Across the lines of the records below, how many have the string "more" in them? Answer with the number alone.

Collected data:
- - - - - - -
(** C17. A task with a parent that exits leaves the runqueue and is handed
    over: it becomes the last of its parent's terminated children, with its
    error code, and is no active child any more; its descriptors from 3 on are
    released and their files closed in order; the task after the next of the
    queue runs.  The task's state is SLEEPING, not TERMINATED, and the mutex is
    held once more than before. *)
Theorem exit_hands_over s t k p next q' kn error_code :
  sy_current s = t -> sy_tasks s !! t = Some k -> length (t_fds k) = 16%nat -> t_parent k <> 0 -> t_parent k <> t ->
  sy_tasks s !! t_parent k = Some p -> t ∈ sy_runqueue s -> NoDup (sy_runqueue s) ->
  cpu_ok (cpu_of s) -> cpu_ok (entered (cpu_of s)) ->
  rot1 (remove_first t (sy_runqueue s)) = next :: q' -> sy_tasks s !! next = Some kn -> t_in_kernel kn = true ->
  exists s' k' p', exit t error_code s = Ret (tt, s') /\ sy_current s' = next /\
    sy_runqueue s' = next :: q' /\ (t ∉ sy_runqueue s') /\
    sy_tasks s' !! t_parent k = Some p' /\ t_terminated p' = t_terminated p ++ [t] /\ t_active p' = remove_first t (t_active p) /\
    sy_tasks s' !! t = Some k' /\ t_error_code k' = error_code /\ t_state k' = SLEEPING /\
    (forall i, (i < 16)%nat -> t_fds k' !! i = if decide (i < 3)%nat then t_fds k !! i else Some 0) /\
    sy_closed s' = sy_closed s ++ filter (fun f => f <> 0) (drop 3 (t_fds k)) /\
    cpu_of s' = entered (cpu_of s).
Proof.
  intros Hcur Hk Hlen Hp0 Hpt Hp Hin Hnd Hcpu Hcpu1 Hrot Hn Hik.
  destruct (exit_before_schedule s t k p error_code Hcur Hk Hlen Hp0 Hpt Hp Hin Hcpu Hcpu1)
    as (s1 & -> & Hq1 & Hcur1 & Hc1 & Hts1 & Hcl1 & _).
  assert (Hnq : t ∉ next :: q') by (rewrite <- Hrot, rot1_elem; by apply remove_first_notin).
  assert (Hnt : next <> t) by (intros ->; apply Hnq; left).
  assert (Ht1 : sy_tasks s1 !! t = Some (exited error_code k)) by (rewrite Hts1, lookup_insert_ne by done; apply lookup_insert_eq).
  assert (Hp1 : sy_tasks s1 !! t_parent k = Some (bereaved t p)) by (rewrite Hts1; apply lookup_insert_eq).
  assert (Hn1 : exists k, sy_tasks s1 !! next = Some k /\ t_in_kernel k = true).
  { destruct (decide (next = t_parent k)) as [->|Hd]; [rewrite Hp1; simplify_eq; eauto|].
    exists kn. by rewrite Hts1, !lookup_insert_ne by done. }
  destruct (schedule_run s1 q' next) as (s' & Hr & Hq & Hc & Hcpu' & Hts & Hcl & _);
    [by rewrite Hc1|intros E; rewrite <- Hq1, E in Hrot; done|by rewrite Hq1|rewrite Hcur1; eauto|done|].
  destruct (switched_lookup (sy_current s1) next _ _ _ Hp1) as (p' & Hp' & _ & _ & Ha & Ht & _).
  exists s', (suspend (exited error_code k)), p'. rewrite Hq, Hcl, Hcl1, Hcpu', Hc1, Hts. unfold closed_by.
  rewrite (take_ge (drop 3 (t_fds k))) by (rewrite length_drop; lia). split_and!; try done.
  - unfold switched. rewrite Hcur1, lookup_alter_ne, lookup_alter_eq, Ht1 by done. done.
  - intros i Hi. change (t_fds (suspend (exited error_code k))) with (clear_fds 13 3 (t_fds k)). by apply clear_fds_lookup.
Qed.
- - - - - - -
## Written answer:
2